### Task details
Retrieve all lines below that have the string "kInitBackoffMs".

### Supplied data
Definition set_conn (i : nat) (c : conn) (s : sys) : sys :=
  mkSys (<[i := c]> (conns s)) (g_stop s) (ok_count s) (kj_queue s) (kj_stop s) (kj s) (main s)
    (captured_i s) (submitted s) (answered s).
Definition set_stop (s : sys) : sys :=
  mkSys (conns s) true (ok_count s) (kj_queue s) (kj_stop s) (kj s) (main s)
    (captured_i s) (submitted s) (answered s).
Definition add_ok (d : Z) (s : sys) : sys :=
  mkSys (conns s) (g_stop s) (ok_count s + d) (kj_queue s) (kj_stop s) (kj s) (main s)
    (captured_i s) (submitted s) (answered s).
Definition set_kj (q : list RegWork) (k : kj_pc) (s : sys) : sys :=
  mkSys (conns s) (g_stop s) (ok_count s) q (kj_stop s) k (main s)
    (captured_i s) (submitted s) (answered s).
Definition set_main (m : main_pc) (s : sys) : sys :=
  mkSys (conns s) (g_stop s) (ok_count s) (kj_queue s) (kj_stop s) (kj s) m
    (captured_i s) (submitted s) (answered s).
Definition set_kj_stop (s : sys) : sys :=
  mkSys (conns s) (g_stop s) (ok_count s) (kj_queue s) true (kj s) (main s)
    (captured_i s) (submitted s) (answered s).
Definition submit (w : RegWork) (s : sys) : sys :=
  mkSys (conns s) (g_stop s) (ok_count s) (kj_queue s ++ [w]) (kj_stop s) (kj s) (main s)
    (captured_i s) (submitted s ++ [w]) (answered s).

(** [promise.set_value(a)] for the client [j]. *)
Definition set_value (j : nat) (a : answer) (s : sys) : sys :=
  let s :=
    match conns s !! j with
    | Some c => set_conn j (mkConn (pc c) (backoff_ms c) (disc_fired c) (Some a)) s
    | None => s
    end in
  mkSys (conns s) (g_stop s) (ok_count s) (kj_queue s) (kj_stop s) (kj s) (main s)
    (captured_i s) (submitted s) (answered s ++ [j]).

(** The [while] loop of a connection thread, one step; [None] when the label is
    not the thread's next step. *)
Definition conn_step (l : label) (i : nat) (s : sys) : option sys :=
  match conns s !! i with
  | None => None
  | Some c =>
      match pc c, l with
      | Top, LTop _ =>
          if g_stop s then Some (set_conn i (mkConn Exited (backoff_ms c) (disc_fired c) (fut c)) s)
          else Some (set_conn i (mkConn Connecting (backoff_ms c) false (fut c)) s)
      | Connecting, LConnect _ false =>
          Some (set_conn i (mkConn (Sleeping (backoff_ms c)) (next_backoff (backoff_ms c))
                              (disc_fired c) (fut c)) s)
      | Connecting, LConnect _ true =>
          Some (set_conn i (mkConn Submit (backoff_ms c) (disc_fired c) (fut c)) s)
      | Submit, LSubmit _ =>
          let w := mkRegWork i (u8 (captured_i s)) in
          Some (submit w (set_conn i (mkConn WaitFut (backoff_ms c) (disc_fired c) None) s))
      | WaitFut, LGet _ =>
          match fut c with
          | None => None
          | Some (false, retry) =>
              Some (set_conn i (mkConn (Sleeping (wait_ms retry (backoff_ms c)))
                                  (next_backoff (backoff_ms c)) (disc_fired c) None) s)
          | Some (true, _) =>
              Some (add_ok 1 (set_conn i (mkConn Registered kInitBackoffMs (disc_fired c) None) s))
          end
      | Registered, LWake _ =>
          if disc_fired c || g_stop s
          then Some (set_conn i (mkConn Woken (backoff_ms c) (disc_fired c) (fut c)) s)
          else None
      | Woken, LAfter _ =>
          let s := add_ok (-1) s in
          if disc_fired c && negb (g_stop s)
          then Some (set_conn i (mkConn (Sleeping (backoff_ms c)) (next_backoff (backoff_ms c))
                                   (disc_fired c) (fut c)) s)
          else Some (set_conn i (mkConn Top (backoff_ms c) (disc_fired c) (fut c)) s)
      | Sleeping _, LAwake _ =>
          Some (set_conn i (mkConn Top (backoff_ms c) (disc_fired c) (fut c)) s)
      | _, _ => None
      end
  end.

(** The disconnect handler of [i], installed until the thread returns. *)
Definition disconnect_step (i : nat) (s : sys) : option sys :=
  match conns s !! i with
  | None => None
  | Some c =>
      match pc c with
      | Exited => None
      | _ => Some (set_conn i (mkConn (pc c) (backoff_ms c) true (fut c)) s)
      end
  end.

(** The registration thread. *)
Definition kj_step (l : label) (s : sys) : option sys :=
  match kj s, l with
  | KjWait, LKjTake =>
      match kj_queue s with
      | [] => None
      | w :: q => Some (set_kj q (KjBusy w) s)
      end
  | KjWait, LKjExit =>
      match kj_queue s with
      | [] => if kj_stop s then Some (set_kj [] KjDrain s) else None
      | _ => None
      end
  | KjBusy w, LKjAnswer a => Some (set_value (cl w) a (set_kj (kj_queue s) KjWait s))
  | KjDrain, LKjDrained =>
      Some (set_kj [] KjDone (foldl (λ s w, set_value (cl w) (false, 0) s) s (kj_queue s)))
  | _, _ => None
  end.

(** The main thread from the wait for the first connection on. *)
Definition main_step (l : label) (s : sys) : option sys :=
  match main s, l with
  | MainWait, LMainWake =>
      if (0 <? ok_count s) || g_stop s then Some (set_main MainTest s) else None
  | MainWait, LMainTimeout => Some (set_main MainTest s)
  | MainTest, LMainTest =>
      if g_stop s then Some (set_main (MainClose 1) (set_stop s))
      else if ok_count s =? 0 then Some (set_main (MainClose 1) (set_stop s))
      else Some (set_main MainPump s)
  | MainPump, LMainPump => if g_stop s then Some (set_main (MainClose 0) (set_stop s)) else None
  | MainClose code, LMainClose => Some (set_main (MainJoin code 0) s)
  | MainJoin code n, LMainJoin =>
      match conns s !! n with
      | None => Some (set_main (MainKjStop code) s)
      | Some c =>
          match pc c with
          | Exited => Some (set_main (MainJoin code (S n)) s)
          | _ => None
          end
      end
  | MainKjStop code, LMainKjStop => Some (set_main (MainKjJoin code) (set_kj_stop s))
  | MainKjJoin code, LMainKjJoin =>
      match kj s with
      | KjDone => Some (set_main (MainReturn code) s)
      | _ => None
      end
  | _, _ => None
  end.

Definition step (l : label) (s : sys) : option sys :=
  match l with
  | LTop i | LConnect i _ | LSubmit i | LGet i | LWake i | LAfter i | LAwake i => conn_step l i s
  | LDisconnect i => disconnect_step i s
  | LSignal => Some (set_stop s)
  | LKjTake | LKjAnswer _ | LKjExit | LKjDrained => kj_step l s
  | _ => main_step l s
  end.

Fixpoint steps (ls : list label) (s : sys) : option sys :=
  match ls with
  | [] => Some s
  | l :: ls' => step l s ≫= steps ls'
  end.

Definition reachable (argc : Z) (s : sys) : Prop := ∃ ls, steps ls (sys0 argc) = Some s.

(** ** Invariants *)

Definition is_registered (c : conn) : bool :=
  match pc c with Registered | Woken => true | _ => false end.

(** Blocked in [fut.get()]. *)
Definition is_waiting (c : conn) : bool :=
  match pc c, fut c with WaitFut, None => true | _, _ => false end.

Definition sumf (f : conn → Z) (l : list conn) : Z := foldr (λ c n, f c + n) 0 l.

Definition healthy (l : list conn) : Z := sumf (λ c, Z.b2z (is_registered c)) l.

(** The delays are the powers of two from one second to 32. *)
Definition backoffs : list Z := [1000; 2000; 4000; 8000; 16000; 32000].

Definition conn_ok (c : conn) : Prop :=
  backoff_ms c ∈ backoffs
  ∧ (∀ ms, pc c = Sleeping ms → kInitBackoffMs <= ms <= kMaxBackoffMs)
  ∧ (pc c ≠ WaitFut → fut c = None).

Definition busy (k : kj_pc) : list RegWork := match k with KjBusy w => [w] | _ => [] end.

(** The clients whose registration is not answered yet, in the order the
    registration thread takes them. *)
Definition pending (s : sys) : list nat := cl <$> busy (kj s) ++ kj_queue s.

Definition exited (s : sys) (i : nat) : Prop := ∀ c, conns s !! i = Some c → pc c = Exited.

Definition code_ok (code : Z) : Prop := code = 0 ∨ code = 1.

Definition main_ok (s : sys) : Prop :=
  match main s with
  | MainWait | MainTest | MainPump => kj_stop s = false
  | MainClose code => code_ok code ∧ g_stop s = true ∧ kj_stop s = false
  | MainJoin code n =>
      code_ok code ∧ g_stop s = true ∧ kj_stop s = false
      ∧ (n ≤ kNumHaConns)%nat ∧ ∀ i, (i < n)%nat → exited s i
  | MainKjStop code =>
      code_ok code ∧ g_stop s = true ∧ kj_stop s = false ∧ ∀ i, exited s i
  | MainKjJoin code => code_ok code ∧ g_stop s = true ∧ kj_stop s = true ∧ ∀ i, exited s i
  | MainReturn code =>
      code_ok code ∧ g_stop s = true ∧ kj_stop s = true ∧ (∀ i, exited s i) ∧ kj s = KjDone
  end.

Definition kj_ok (s : sys) : Prop :=
  match kj s with
  | KjDrain | KjDone => kj_queue s = [] ∧ kj_stop s = true
  | _ => True
  end.

Record inv (argc : Z) (s : sys) : Prop := {
  inv_len : length (conns s) = kNumHaConns;
  inv_conn i c : conns s !! i = Some c → conn_ok c;
  inv_count : ok_count s = healthy (conns s);
  inv_nodup : NoDup (pending s);
  inv_pending i : i ∈ pending s ↔ ∃ c, conns s !! i = Some c ∧ is_waiting c = true;
  inv_fifo : cl <$> submitted s = answered s ++ pending s;
  inv_index : Forall (λ w, conn_index w = u8 argc) (submitted s);
  inv_captured : captured_i s = argc;
  inv_kj : kj_ok s;
  inv_main : main_ok s;
}.

(** The work left to do once [g_stop] is set. *)
Definition rank (c : conn) : Z :=
  match pc c with
  | Exited => 0 | Top => 1 | Sleeping _ => 2 | Woken => 2 | Registered => 3 | WaitFut => 4
  | Submit => 7 | Connecting => 8
  end.

Definition kj_rank (k : kj_pc) : Z :=
  match k with KjBusy _ => 3 | KjWait => 2 | KjDrain => 1 | KjDone => 0 end.

Definition main_rank (m : main_pc) : Z :=
  match m with
  | MainWait => 12 | MainTest => 11 | MainPump => 10 | MainClose _ => 9
  | MainJoin _ n => 8 - Z.of_nat n | MainKjStop _ => 3 | MainKjJoin _ => 2 | MainReturn _ => 1
  end.

Definition measure (s : sys) : Z :=
  sumf rank (conns s) + 2 * Z.of_nat (length (kj_queue s)) + kj_rank (kj s) + main_rank (main s).

(** Labels of the environment: a signal, the connection dropping. *)
Definition own (l : label) : bool :=
  match l with LDisconnect _ | LSignal => false | _ => true end.

(** ** Lemmas *)

Lemma sumf_insert f l i c c' :
  l !! i = Some c → sumf f (<[i := c']> l) = sumf f l - f c + f c'.
Proof.
  revert i. induction l as [|x l IH]; intros [|i] Hi; simplify_eq/=; [lia|].
  rewrite IH by done. lia.
Qed.

Lemma sumf_nonneg f l : (∀ c, 0 <= f c) → 0 <= sumf f l.
Proof. intros Hf. induction l as [|x l IH]; simpl; [lia|]. specialize (Hf x). lia. Qed.

Lemma sumf_le f l b : (∀ c, f c <= b) → 0 <= b → sumf f l <= b * Z.of_nat (length l).
Proof. intros Hf Hb. induction l as [|x l IH]; simpl length; simpl sumf; [lia|]. specialize (Hf x). lia. Qed.

Lemma next_backoff_ok b : b ∈ backoffs → next_backoff b ∈ backoffs.
Proof.
  unfold backoffs, next_backoff, kMaxBackoffMs. rewrite !elem_of_cons, elem_of_nil. lia.
Qed.

Lemma backoff_bounds b : b ∈ backoffs → kInitBackoffMs <= b <= kMaxBackoffMs.
Proof.
  unfold backoffs, kInitBackoffMs, kMaxBackoffMs. rewrite !elem_of_cons, elem_of_nil. lia.
Qed.

Lemma wait_ms_bounds retry b :
  b ∈ backoffs → kInitBackoffMs <= wait_ms retry b <= kMaxBackoffMs.
Proof.
  intros Hb%backoff_bounds. unfold wait_ms. case_if.
  unfold to_int, kInitBackoffMs, kMaxBackoffMs in *. change (32000 / 1000) with 32.
  rewrite Z.mod_small by lia. lia.
Qed.

(** A step that submits nothing, in the form of the lemma below. *)
Lemma quiet_conn_step i c' d s :
  add_ok d (set_conn i c' s)
  = mkSys (<[i := c']> (conns s)) (g_stop s) (ok_count s + d) (kj_queue s ++ [])
      (kj_stop s) (kj s) (main s) (captured_i s) (submitted s ++ []) (answered s).
Proof. by rewrite !app_nil_r. Qed.

Lemma add_ok_0 i c' s : set_conn i c' s = add_ok 0 (set_conn i c' s).
Proof. unfold add_ok, set_conn. simpl. by rewrite Z.add_0_r. Qed.

Lemma set_conn_add_ok i c' d s : set_conn i c' (add_ok d s) = add_ok d (set_conn i c' s).
Proof. done. Qed.

Ltac quiet_step d :=
  eexists _, _, d, []; split_and!;
    try (by etransitivity; [apply quiet_conn_step|f_equal; congruence]); try done; try (by right).

Ltac conn_ok_step :=
  intros (? & ? & ?); split_and!; simpl in *;
    try (by apply next_backoff_ok);
    try (intros ? [= <-]; first [by apply backoff_bounds|by apply wait_ms_bounds]);
    try done; naive_solver.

### Answer to the problem
              Some (add_ok 1 (set_conn i (mkConn Registered kInitBackoffMs (disc_fired c) None) s))
  ∧ (∀ ms, pc c = Sleeping ms → kInitBackoffMs <= ms <= kMaxBackoffMs)
Lemma backoff_bounds b : b ∈ backoffs → kInitBackoffMs <= b <= kMaxBackoffMs.
  unfold backoffs, kInitBackoffMs, kMaxBackoffMs. rewrite !elem_of_cons, elem_of_nil. lia.
  b ∈ backoffs → kInitBackoffMs <= wait_ms retry b <= kMaxBackoffMs.
  unfold to_int, kInitBackoffMs, kMaxBackoffMs in *. change (32000 / 1000) with 32.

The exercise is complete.